§ ASSIGNMENT:
Look through the records, and whenever a line includes the word "that", copy it.

§ DATA PROVIDED:
(** X4 — The invalidation of a user leaves the pages of the other users
    in the cache: after [createNotification] for [u], a [GET] of any page
    key of another user [u'] answers what it answered before.  The two
    user ids have no colon and [u] no glob metacharacter. *)
Theorem other_users_pages_stay
    (w : W) (u u' msg : string) (cursor : option string) (now t : Z) :
  Glob.literal u = true → occurs ":" u = false → occurs ":" u' = false →
  u ≠ u' →
  read_live (redis (createNotification u msg now w).2) (cacheKey u' cursor) t
  = read_live (redis w) (cacheKey u' cursor) t.
Proof.
  intros Hl Hu Hu' Hne.
  pose proof (ScalableFacts.createNotification_run u msg now w) as Hrun.
  cbv zeta in Hrun. rewrite Hrun. wsimpl.
  apply read_live_kept. by apply GlobPrefixFacts.pattern_misses_other_user.
Qed.

(** The entry that a call leaves when the store answered it. *)
Lemma filled_entry
    (u : string) (cursor : option string) (limit : option Z) (t1 : Z)
    (w w1 : W) (page : Connection) :
  read_live (redis w) (cacheKey u cursor) t1 = None →
  getNotificationsForUser u cursor limit t1 w = (Ok page, w1) →
  redis w1 !! cacheKey u cursor = Some (mkEntry page (t1 + 300 * 1000)).
Proof.
  intros Hmiss Hrun.
  revert Hrun. unfold getNotificationsForUser. mrun. rewrite Hmiss. wsimpl.
  destruct (Pg.select _ _ _) as [rows|]; [|done].
  intros H. simplify_eq. wsimpl. by rewrite lookup_insert_eq.
Qed.

(** X5 — The page size is not part of the cache key: once a call has
    filled the cache, a call for the same user and cursor made less than
    [CACHE_TTL = 300] seconds later returns the page of the first call,
    whatever limit it asks for, and does not reach the store; a call made
    300 seconds after the first or later finds the entry expired and
    asks the store again. *)
Theorem cached_page_ignores_limit
    (u : string) (cursor : option string) (limit limit' : option Z) (t1 t2 t3 : Z)
    (w w1 : W) (page : Connection) :
  read_live (redis w) (cacheKey u cursor) t1 = None →
  getNotificationsForUser u cursor limit t1 w = (Ok page, w1) →
  t2 < t1 + 300 * 1000 →
  t1 + 300 * 1000 ≤ t3 →
  getNotificationsForUser u cursor limit' t2 w1
  = (Ok page, mkWorld (table w1) (next_id w1) (redis w1) (subscribers w1)
                (log w1 ++ [RedisGet (cacheKey u cursor)]))
  ∧ ∃ params rest,
      log (getNotificationsForUser u cursor limit' t3 w1).2
      = log w1 ++ RedisGet (cacheKey u cursor) :: PgSelect params :: rest.
Proof.
  intros Hmiss Hrun Ht2 Ht3.
  pose proof (filled_entry u cursor limit t1 w w1 page Hmiss Hrun) as Hentry.
  split.
  - apply ScalableFacts.getNotificationsForUser_hit.
    unfold read_live, live. rewrite Hentry. cbn [expires_at payload].
    by rewrite (proj2 (Z.ltb_lt _ _)).
  - assert (read_live (redis w1) (cacheKey u cursor) t3 = None) as Hgone.
    { unfold read_live, live. rewrite Hentry. cbn [expires_at].
      by rewrite (proj2 (Z.ltb_ge _ _)). }
    unfold getNotificationsForUser. mrun. rewrite Hgone. wsimpl.
    destruct (Pg.select _ _ _) as [rows|]; wsimpl.
    + eexists _, _. rewrite <- !app_assoc. reflexivity.
    + eexists _, _. rewrite <- !app_assoc. reflexivity.
Qed.

(** X6 — Limits below zero.  A call with [limit = -1] that the cache
    does not answer asks the store for no row and returns a page without
    edges and without [endCursor] whose [hasNextPage] is true, whatever
    the table holds; the page is stored under the key of the user and
    cursor like any other.  With a limit below [-1] the store rejects the
    query, and nothing is cached. *)
Theorem limit_below_zero
    (u : string) (cursor : option string) (before : option Z) (limit now : Z)
    (w : W) :
  read_live (redis w) (cacheKey u cursor) now = None →
  cursor_bound cursor = Some before →
  limit < 0 →
  ∃ w',
    getNotificationsForUser u cursor (Some limit) now w
    = (if limit =? -1 then Ok (mkConnection [] (mkPageInfo true None))
       else Throw QueryError, w')
    ∧ table w' = table w
    ∧ redis w'
      = if limit =? -1
        then <[cacheKey u cursor :=
                 mkEntry (mkConnection [] (mkPageInfo true None))
                   (now + CACHE_TTL * 1000)]> (redis w)
        else redis w.
Proof.
  intros Hmiss Hb Hlim. destruct (limit =? -1) eqn:E.
  - apply Z.eqb_eq in E. subst limit.
    destruct (ScalableFacts.getNotificationsForUser_miss u cursor (Some (-1)) now w
                before Hmiss Hb) as (params & _ & Hrun); [simpl; lia|].
    cbv zeta in Hrun. rewrite Hrun. eexists. split; [reflexivity|]. by wsimpl.
  - apply Z.eqb_neq in E. unfold getNotificationsForUser. mrun. rewrite Hmiss.
    wsimpl. unfold cursor_bound in Hb.
    destruct (truthy cursor) as [c|].
    + destruct (ISODate.Date_parse c) as [t|]; [|done].
      unfold Pg.select. simpl. rewrite (proj2 (Z.leb_gt _ _)) by lia.
      eexists. split; [reflexivity|]. by wsimpl.
    + unfold Pg.select. simpl. rewrite (proj2 (Z.leb_gt _ _)) by lia.
      eexists. split; [reflexivity|]. by wsimpl.
Qed.



Lemma other_users_pages_stay_witness :
  Glob.literal "user123" = true
  ∧ occurs ":" "user123" = false ∧ occurs ":" "user456" = false
  ∧ "user123" ≠ "user456"
  ∧ read_live
      (redis (createNotification "user123" "hello" Samples.t0
                Samples.scalable_twenty_five).2)
      (cacheKey "user456" None) (Samples.t0 + 1)
    = read_live (redis Samples.scalable_twenty_five) (cacheKey "user456" None)
        (Samples.t0 + 1).
Proof.
  assert ("user123" ≠ "user456") as Hne by done.
  split_and!; [reflexivity|reflexivity|reflexivity|exact Hne|].
  exact (other_users_pages_stay Samples.scalable_twenty_five "user123" "user456"
           "hello" None Samples.t0 (Samples.t0 + 1) eq_refl eq_refl eq_refl Hne).
Defined.

Lemma cached_page_ignores_limit_witness :
  read_live (redis Samples.scalable_twenty_five) (cacheKey "user123" None)
    (Samples.t0 + 26) = None
  ∧ getNotificationsForUser "user123" None (Some 20) (Samples.t0 + 26)
      Samples.scalable_twenty_five
    = (Ok MoreSamples.first_twenty, MoreSamples.scalable_after_first_page)
  ∧ length (edges MoreSamples.first_twenty) = 20%nat
  ∧ Samples.t0 + 27 < Samples.t0 + 26 + 300 * 1000
  ∧ Samples.t0 + 26 + 300 * 1000 ≤ Samples.t0 + 300026
  ∧ getNotificationsForUser "user123" None (Some 5) (Samples.t0 + 27)
      MoreSamples.scalable_after_first_page
    = (Ok MoreSamples.first_twenty,
       mkWorld (table MoreSamples.scalable_after_first_page)
         (next_id MoreSamples.scalable_after_first_page)
         (redis MoreSamples.scalable_after_first_page)
         (subscribers MoreSamples.scalable_after_first_page)
         (log MoreSamples.scalable_after_first_page
          ++ [RedisGet (cacheKey "user123" None)]))
  ∧ ∃ params rest,
      log (getNotificationsForUser "user123" None (Some 5) (Samples.t0 + 300026)
             MoreSamples.scalable_after_first_page).2
      = log MoreSamples.scalable_after_first_page
        ++ RedisGet (cacheKey "user123" None) :: PgSelect params :: rest.
Proof.
  assert (read_live (redis Samples.scalable_twenty_five) (cacheKey "user123" None)
            (Samples.t0 + 26) = None) as H1 by reflexivity.
  assert (getNotificationsForUser "user123" None (Some 20) (Samples.t0 + 26)
            Samples.scalable_twenty_five
          = (Ok MoreSamples.first_twenty, MoreSamples.scalable_after_first_page))
    as H2 by (by vm_compute).
  split; [exact H1|]. split; [exact H2|]. split; [by vm_compute|].
  split; [lia|]. split; [lia|].
  exact (cached_page_ignores_limit "user123" None (Some 20) (Some 5)
           (Samples.t0 + 26) (Samples.t0 + 27) (Samples.t0 + 300026)
           Samples.scalable_twenty_five _ _ H1 H2 ltac:(lia) ltac:(lia)).
Defined.

Lemma limit_below_zero_witness :
  read_live (redis Samples.scalable_twenty_five) (cacheKey "user123" None) Samples.t0
  = None
  ∧ cursor_bound None = Some None
  ∧ -1 < 0
  ∧ ∃ w',
      getNotificationsForUser "user123" None (Some (-1)) Samples.t0
        Samples.scalable_twenty_five
      = (if -1 =? -1 then Ok (mkConnection [] (mkPageInfo true None))
         else Throw QueryError, w')
      ∧ table w' = table Samples.scalable_twenty_five
      ∧ redis w'
        = if -1 =? -1
          then <[cacheKey "user123" None :=
                   mkEntry (mkConnection [] (mkPageInfo true None))
                     (Samples.t0 + CACHE_TTL * 1000)]>
                 (redis Samples.scalable_twenty_five)
          else redis Samples.scalable_twenty_five.
Proof.
  split_and!; [reflexivity|reflexivity|lia|].
  exact (limit_below_zero "user123" None None (-1) Samples.t0
           Samples.scalable_twenty_five eq_refl eq_refl ltac:(lia)).
Defined.


End ScalableCacheFacts.

(** ** More on [typescript-notification-service.ts] *)

Module TypedMoreFacts.
Import Typed TypedNotions.

(** X8 — The TS sketch never serves a first page from the store.  The
    statement of [Database.getNotificationsForUser] ends in [LIMIT $4]
    and, without a cursor, three values are bound: a call without cursor
    (or with the empty cursor) that the cache does not answer is rejected
    by the database, whatever the user, the limit and the table, and
    nothing is written to the cache. *)
Theorem first_page_is_never_served
    (u : string) (cursor : option string) (limit : option Z) (now : Z) (w : W) :
  truthy cursor = None →
  read_live (redis w) (Database.cacheKey u cursor) now = None →
  getNotificationsForUser u cursor limit now w
  = (Throw QueryError,
     mkWorld (table w) (next_id w) (redis w) (subscribers w)
       (log w ++ [RedisGet (Database.cacheKey u cursor);
                  PgSelect [Pg.SqlText u; Pg.SqlText "DISMISSED";
                            Pg.SqlInt (default 20 limit)]])).
Proof.
  intros Hc Hmiss. unfold getNotificationsForUser, Database.getNotificationsForUser.
  rewrite Hc. mrun. rewrite Hmiss. wsimpl. cbn [Pg.select Database.query].
  unfold Pg.select. simpl. by rewrite <- app_assoc.
Qed.



Lemma first_page_is_never_served_witness :
  truthy None = None
  ∧ read_live (redis Samples.typed_two) (Database.cacheKey "user123" None)
      (Samples.t0 + 10) = None
  ∧ getNotificationsForUser "user123" None (Some 20) (Samples.t0 + 10) Samples.typed_two
    = (Throw QueryError,
       mkWorld (table Samples.typed_two) (next_id Samples.typed_two)
         (redis Samples.typed_two) (subscribers Samples.typed_two)
         (log Samples.typed_two
          ++ [RedisGet (Database.cacheKey "user123" None);
              PgSelect [Pg.SqlText "user123"; Pg.SqlText "DISMISSED";
                        Pg.SqlInt (default 20 (Some 20))]])).
Proof.
  split_and!; [reflexivity|reflexivity|].
  exact (first_page_is_never_served "user123" None (Some 20) (Samples.t0 + 10)
           Samples.typed_two eq_refl eq_refl).
Defined.



End TypedMoreFacts.

(** ** More on the Prisma resolvers *)

Module PrismaMoreFacts.
Import Prisma.

Lemma find_id_None (tbl : list Notification) (id0 : Z) :
  List.find (λ n, id n =? id0) tbl = None ↔ ∀ n, n ∈ tbl → id n ≠ id0.
Proof.
  split.
  - intros H n Hn. eapply find_none in H; [|by apply list_elem_of_In].
    by apply Z.eqb_neq in H.
  - intros H. destruct (List.find _ tbl) as [n|] eqn:E; [|done].
    apply find_some in E as [Hn Hi]. apply Z.eqb_eq in Hi.
    by apply list_elem_of_In, H in Hn.
Qed.

(** X11 — What an update comes to in the Prisma resolvers.  It throws
    the invalid-state error exactly for a state outside the enum, and
    then the world is untouched; for a state of the enum it throws the
    not-found error exactly when no record has the id, and then the
    records are what they were; otherwise it returns a record that had
    the id, with the state asked for. *)
Theorem prisma_update_outcome (w : World) (id0 : Z) (st : string) :
  match updateUserNotification id0 st w with
  | (Throw e, w') =>
      (e = InvalidState ∧ (st ∉ NotificationState.values) ∧ w' = w)
      ∨ (e = NotFound ∧ st ∈ NotificationState.values
         ∧ (∀ n, n ∈ notification w → id n ≠ id0)
         ∧ w' = w)
  | (Ok n', w') =>
      st ∈ NotificationState.values
      ∧ ∃ n, n ∈ notification w ∧ id n = id0 ∧ n' = with_state st n
             ∧ log w' = log w ++ [Update id0 st]
  end.
Proof.
  unfold updateUserNotification. case_bool_decide as Hst; simpl.
  - unfold prisma_update. cbv [mbind M_bind bind gets modify emit ret mret M_ret throw].
    destruct (List.find (λ n, id n =? id0) (notification w)) as [n|] eqn:E.
    + split; [done|]. apply find_some in E as [Hn Hi].
      apply list_elem_of_In in Hn. apply Z.eqb_eq in Hi. by exists n.
    + right. split_and!; try done. by apply find_id_None.
  - left. by split_and!.
Qed.

(** X12 — A created notification is in the feed of its user.  The
    record returned is [UNREAD], carries the next id and the time of the
    call, and the feed of the user afterwards is made of it and of what
    the feed held before; the feed of any other user is what it was. *)
Theorem prisma_created_is_in_the_feed
    (w : World) (msg : string) (u u' : Z) (now : Z) :
  ∃ w1 l w2 l' w3,
    createNotification msg u now w
    = (Ok (mkNotification (next_id w) u msg "UNREAD" now), w1)
    ∧ getNotificationsForUser u' w = (Ok l, w2)
    ∧ getNotificationsForUser u' w1 = (Ok l', w3)
    ∧ ∀ n, n ∈ l' ↔ n ∈ l ∨ (u' = u ∧ n = mkNotification (next_id w) u msg "UNREAD" now).
Proof.
  set (new := mkNotification (next_id w) u msg "UNREAD" now).
  set (w1 := mkWorld (notification w ++ [new]) (next_id w + 1) (log w ++ [Create new])).
  destruct (PrismaFacts.getNotificationsForUser_spec w u') as (l & w2 & Hl & _ & Hin).
  destruct (PrismaFacts.getNotificationsForUser_spec w1 u') as (l' & w3 & Hl' & _ & Hin').
  exists w1, l, w2, l', w3. split; [reflexivity|]. split; [exact Hl|].
  split; [exact Hl'|].
  intros n. rewrite Hin, Hin'. subst w1 new. cbn [notification].
  rewrite elem_of_app, list_elem_of_singleton. split.
  - intros ([Hn| ->] & Hu & Hs); [by left|]. right. simpl in Hu. done.
  - intros [(Hn & Hu & Hs)|[-> ->]]; [by split_and!; [left|..]|].
    split_and!; [by right|done|done].
Qed.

§ TASK RESPONSE:
(** The entry that a call leaves when the store answered it. *)
(** X6 — Limits below zero.  A call with [limit = -1] that the cache
    (or with the empty cursor) that the cache does not answer is rejected
    records are what they were; otherwise it returns a record that had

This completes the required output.